To those of you who are new to the franchise you should be warned that there is a very marmite-esque feeling towards it; you will either love it or hate it. On one hand you have a game that creates a generally poor first impression with lacklustre graphics, a poor tutorial and no real aim or goals to set out for upon entering the world of Mount & Blade for the first time. However on the other hand you have a game that offers a whole world to explore, that starts with you in control of a lone peasant that can eventually lead to you being a king of the land, and during your rise to power you can use trade, battles, sieges and politics to help you get to the top.

Mount & Blade: With Fire & Sword is the latest offering from the series and as the name suggests, the most noticeable difference from its predecessor is the new technology that the new setting offers; guns and grenades. This feature takes time to get used to and will drastically change your battles, playing style and focus if you have played either of the previous games; it's a game changer to say the least. Be prepared for large amounts of frustration early on as you get used to the risk of being instantly killed from a sometimes considerable distance - if you stay stationary for too long you will almost certainly be killed. This is great for those who love realism but not so great for those who do not, even on the easiest settings this will still often happen so you will always need to keep an eye on it and it always needs to be on your mind to avoid a swift and brutal death. This new found difficulty will definitely throw seasoned players and may appear daunting to the new players; however it is something that with time you will begin to appreciate and base your strategies around (and in my opinion adds to the sense of chaos and brutality during battles).

The new setting (Eastern Europe in the 17th century) allows for a different experience compared to the fictional worlds the last two games were based in, you will recognise some city and faction names and it's more story driven - allowing for even easier immersion into this world. Although there are not a huge amount of changes from the last game (for example the graphics don't seem to have been improved in the slightest), there are some nice new features that will help make the game easier to get started and stay focused on. New trading options allow you to make huge amounts of money from buying and selling goods, along with the option to deposit money that offers substantial interest rates in return. The more advanced customisation of your mercenary troops allows you to kit them out with the most useful and fashionable armour and weaponry (for a heavy price) that can often be the crucial difference between winning and losing in many close battles. Multiplayer is as strong as ever and now a new mode has been added that I feel fans of the series will be playing a lot of, this is the new Captain mode. This mode allows you to select a squad of troops to spawn and command, allowing you to choose from various troop types and then go into battle against other players and their squads. This new mode is a lot of fun and can create some absolutely crazy and chaotic battles with huge numbers of troops being involved; something that should definitely be considered one of the strong new additions this game brings to the table.
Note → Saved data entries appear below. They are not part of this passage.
(* ===== verification/LifecycleTheorems.v ===== *)
(** A reload takes effect everywhere or nowhere, and a shutdown ends in time with
    the routes treated as the configuration says. *)
From S2P Require Import Prelude Net Mac Model Metric Wire WireDecode Api EngineState Neighbors Engine OutputSpec Invariant EngineSpec Scheduler Sender Router RouterLoop BatchSpec RouterTheorems Filters DaemonConfig Projection SourceViews DaemonTheorems Netlink Recovery Exporter State StateTheorems Handle Control Lifecycle.
Import Hello.
Local Open Scope Z_scope.

Section Lifecycle.
Context {NL : IpNetLib} {NC : NetContains} {L : Libm} {NK : Netlink} {HO : HashOrder} {F : Files}.
#[local] Existing Instance builtin_metrics.
Context (scope_json : Export -> Filter -> string).

(** * A handle that takes configuration *)

(** The calls of a reload. *)
Definition config_call (c : Call) : bool :=
  match c with CallShutdownTimeout _ | CallReplaceOrigins _ | CallReplaceRoutePolicy _ => true | _ => false end.

Class Configurable (S : Type) {H : Handle S} : Type := {
  alive : S -> Prop;
  alive_call c cmd s : alive s -> config_call c = true -> issue c = Ok cmd ->
    exists s' reply, call c s = (s', Ok reply) /\ alive s'
}.

(** The router behind its handle is such a one while it runs. *)
Lemma router_takes_config {B : Build} (release : overflow_checks = false) around (all_calm : forall k, calm (around k)) c cmd s :
  (exists v, router_view s v) -> config_call c = true -> issue c = Ok cmd ->
  exists s' reply, call (Handle := router_handle around) c s = (s', Ok reply) /\ exists v, router_view s' v.
Proof.
  intros [v Hv] Hc Hi.
  destruct (serve_reaches around release all_calm c cmd s v Hv Hi) as (r & r' & reply & Hn & Hp & Hinv & Hr & ->).
  assert (kept r r') as Hk.
  { eapply command_kept; [|exact Hr]. destruct c; try done; simpl in Hi.
    - by injection Hi as <-.
    - destruct (ms =? 0); [done|by injection Hi as <-].
    - apply result_bind_Ok in Hi as (m & _ & [= <-]). done. }
  assert (forall e, reply <> Replied (Err e)) as Hre.
  { destruct c; try done; simpl in Hi.
    - injection Hi as <-. simpl in Hr. by apply bind_Some in Hr as (r1 & _ & [= _ <-]).
    - destruct (ms =? 0); [done|]. injection Hi as <-. simpl in Hr. by injection Hr as _ <-.
    - apply result_bind_Ok in Hi as (m & _ & [= <-]). simpl in Hr. by apply bind_Some in Hr as (r1 & _ & [= _ <-]). }
  exists (Some r', S s.2), reply. split; [destruct reply as [|[|e]|]; try done; by destruct (Hre e)|].
  exists (policies r'), r'. split; [done|]. split; [done|]. split; [by eapply kept_named|done].
Qed.

Definition router_configurable {B : Build} (release : overflow_checks = false) around (all_calm : forall k, calm (around k))
    : Configurable (H := router_handle around) (option Router * nat) :=
  {| alive s := exists v, router_view s v; alive_call := router_takes_config release around all_calm |}.

(** * What was committed *)

Section Reload.
Context {S : Type} {H : Handle S} {C : Configurable S}.

(** The handle with the calls that succeeded. *)
#[local] Instance recorded : Handle (S * list Call) := {
  call c p := let '(s, r) := call c p.1 in ((s, match r with Ok _ => p.2 ++ [c] | Err _ => p.2 end), r)
}.

Record Settings := MkSettings {
  se_timeout : option Z;
  se_origins : option (list (RouteKey * Z));
  se_policy : option RoutePolicy
}.

Definition commit (st : Settings) (c : Call) : Settings :=
  match c with
  | CallShutdownTimeout ms => MkSettings (Some ms) (se_origins st) (se_policy st)
  | CallReplaceOrigins l => MkSettings (se_timeout st) (Some l) (se_policy st)
  | CallReplaceRoutePolicy p => MkSettings (se_timeout st) (se_origins st) (Some p)
  | _ => st
  end.
Definition in_force (log : list Call) : Settings := fold_left commit log (MkSettings None None None).

Lemma in_force_snoc log c : in_force (log ++ [c]) = commit (in_force log) c.
Proof. unfold in_force. by rewrite fold_left_app. Qed.

(** Everything follows the active configuration. *)
Record in_sync (d : DaemonState (S := S * list Call)) : Prop := {
  sy_alive : alive (ds_router d).1;
  sy_settings : exists m, origin_map (ds_active d) = Ok m /\
    in_force (ds_router d).2 =
      MkSettings (Some (shutdown_timeout_ms (ds_active d))) (Some (btree_iter m)) (Some (DaemonPolicy (ds_active d)));
  sy_export : xs_export (xstate (ds_exporter d)) = export (ds_active d);
  sy_running : stopping (xstate (ds_exporter d)) = false;
  sy_manager : ds_manager d = ds_active d
}.

(** Router and exporter follow the configuration [c]. *)
Record committed (c : Config) (d : DaemonState (S := S * list Call)) : Prop := {
  cm_alive : alive (ds_router d).1;
  cm_settings : exists m, origin_map c = Ok m /\
    in_force (ds_router d).2 = MkSettings (Some (shutdown_timeout_ms c)) (Some (btree_iter m)) (Some (DaemonPolicy c));
  cm_export : xs_export (xstate (ds_exporter d)) = export c;
  cm_running : stopping (xstate (ds_exporter d)) = false
}.

Lemma committed_sync d : committed (ds_active d) d -> ds_manager d = ds_active d -> in_sync d.
Proof. intros [H1 H2 H3 H4] Hm. by split. Qed.

(** Nothing was asked of the kernel; at most the journal was written, once. *)
Definition journaled (w w' : World) : Prop :=
  log w' = log w \/ exists j a, log w' = log w ++ [(WriteJournal j, a)].

Lemma save_journaled write w ok w' : save_journal write w = (ok, w') -> journaled w w'.
Proof.
  unfold save_journal. destruct write as [j|]; [|intros [= _ <-]; by left].
  destruct (write_journal j (sys w)) as [b s]. intros [= _ <-]. right. simpl. eauto.
Qed.

(** ** Steps *)

Lemma router_call_ok c cmd (d : DaemonState (S := S * list Call)) k : alive (ds_router d).1 -> config_call c = true -> issue c = Ok cmd ->
  exists s', alive s' /\ router_call c d k = k (set_router d (s', (ds_router d).2 ++ [c])).
Proof.
  intros Ha Hc Hi. destruct (alive_call c cmd _ Ha Hc Hi) as (s' & reply & E & Ha'). exists s'. split; [done|].
  unfold router_call. cbn [call recorded]. by rewrite E.
Qed.

Lemma collect_distinct l : forall desired, NoDup l.*1 -> (forall k, k ∈ l.*1 -> desired !! k = None) ->
  Forall (fun p => router_validate_origin p.1 p.2 = Ok tt) l -> exists m, collect_origins desired l = Ok m.
Proof.
  induction l as [|[k m] l IH]; intros desired Hnd Hd Hv; simpl; [by eexists|].
  apply list.NoDup_cons in Hnd as [Hk Hnd]. apply list.Forall_cons in Hv as [Hv Hvs]. simpl in *. rewrite Hv. simpl.
  rewrite bool_decide_false by (rewrite Hd by (by left); by apply is_Some_None). apply IH; [done| |done].
  intros k' Hin. rewrite lookup_insert_ne by (intros ->; done). apply Hd. by right.
Qed.

Lemma builder_origins_valid l : forall seen, validate_builder_origins seen l = Ok tt ->
  Forall (fun p : RouteKey * Z => router_validate_origin p.1 p.2 = Ok tt) l.
Proof.
  induction l as [|[k m] l IH]; intros seen Hv; simpl in Hv; [constructor|].
  apply unit_bind in Hv as [Hp Hv]. case_bool_decide; [done|]. constructor; [done|by eapply IH].
Qed.

(** The origins of an accepted configuration are accepted by the router. *)
Lemma parsed_origins read value c : parse read value = Ok c -> exists m cmd, origin_map c = Ok m /\
  issue (CallReplaceOrigins (btree_iter m)) = Ok cmd.
Proof.
  intros Hp. destruct (parse_parsed read value c Hp) as [_ _ _ Ho _]. apply conf_origins_ok in Ho as (os & Hos & Hv).
  apply builder_origins_valid in Hv. unfold origin_map. rewrite Hos. cbn [mbind result_bind].
  set (m := fold_left _ os ∅). assert (map_Forall (fun k v => router_validate_origin k v = Ok tt) m) as Hm.
  { assert (forall m0 : gmap RouteKey Z, map_Forall (fun k v => router_validate_origin k v = Ok tt) m0 ->
      map_Forall (fun k v => router_validate_origin k v = Ok tt) (fold_left (fun m p => <[p.1 := p.2]> m) os m0)) as Hf.
    { clear m Hos. induction Hv as [|p os Hp' _ IH]; intros m0 Hm0; simpl; [done|]. apply IH. by apply map_Forall_insert_2. }
    apply Hf, map_Forall_empty. }
  destruct (collect_distinct (btree_iter m) ∅) as [d Hd].
  - apply btree_iter_NoDup.
  - intros. apply lookup_empty.
  - apply list.Forall_forall. intros [k v] Hin%btree_iter_lookup. by apply Hm in Hin.
  - exists m, (CReplaceOrigins d). split; [done|]. simpl. by rewrite Hd.
Qed.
There are of course a few negative issues associated with this latest offering that should be addressed, which are primarily the still lacklustre graphics engine that is used to power the game. There are no differences at all compared to the past offering, which even upon its own release was an out-dated engine. This means that the main map view (that you spend most of your time using) is still as ugly as ever and even a small upgrade would do wonders for the game and help bring it out of the indie developer look that the series seems to be stuck with. The A.I. is definitely not something to write home about and it is especially noticeable during sieges when troops will often get stuck under ladders rather than using them, although this issue is definitely not game breaking from my experience. The quest interface is still primarily text based and really could use some more variation now and again instead of the same handful of quests that involve doing the same few tasks over and over again to improve relations with factions and important nobles (although the repetition is less than in Warband).

Mount & Blade: With Fire & Sword offers another unrivalled and unique experience that given enough patience will shine just as strongly (if not stronger) as its predecessor Warband did. If you are new to the series you will need to invest some time into the game before you will really feel rewarded, and if you are a seasoned veteran you will be able to jump right in to the more structured and quest-based world that Mound & Blade now is. You will need to have an open mind regarding the issues that will present themselves during your copious amounts of time immersed in the world (the graphics, A.I and strong difficulty spring to mind) and if you can see past these issues and are a fan of a medieval setting, you should think about buying this one now and you will not be disappointed if you do.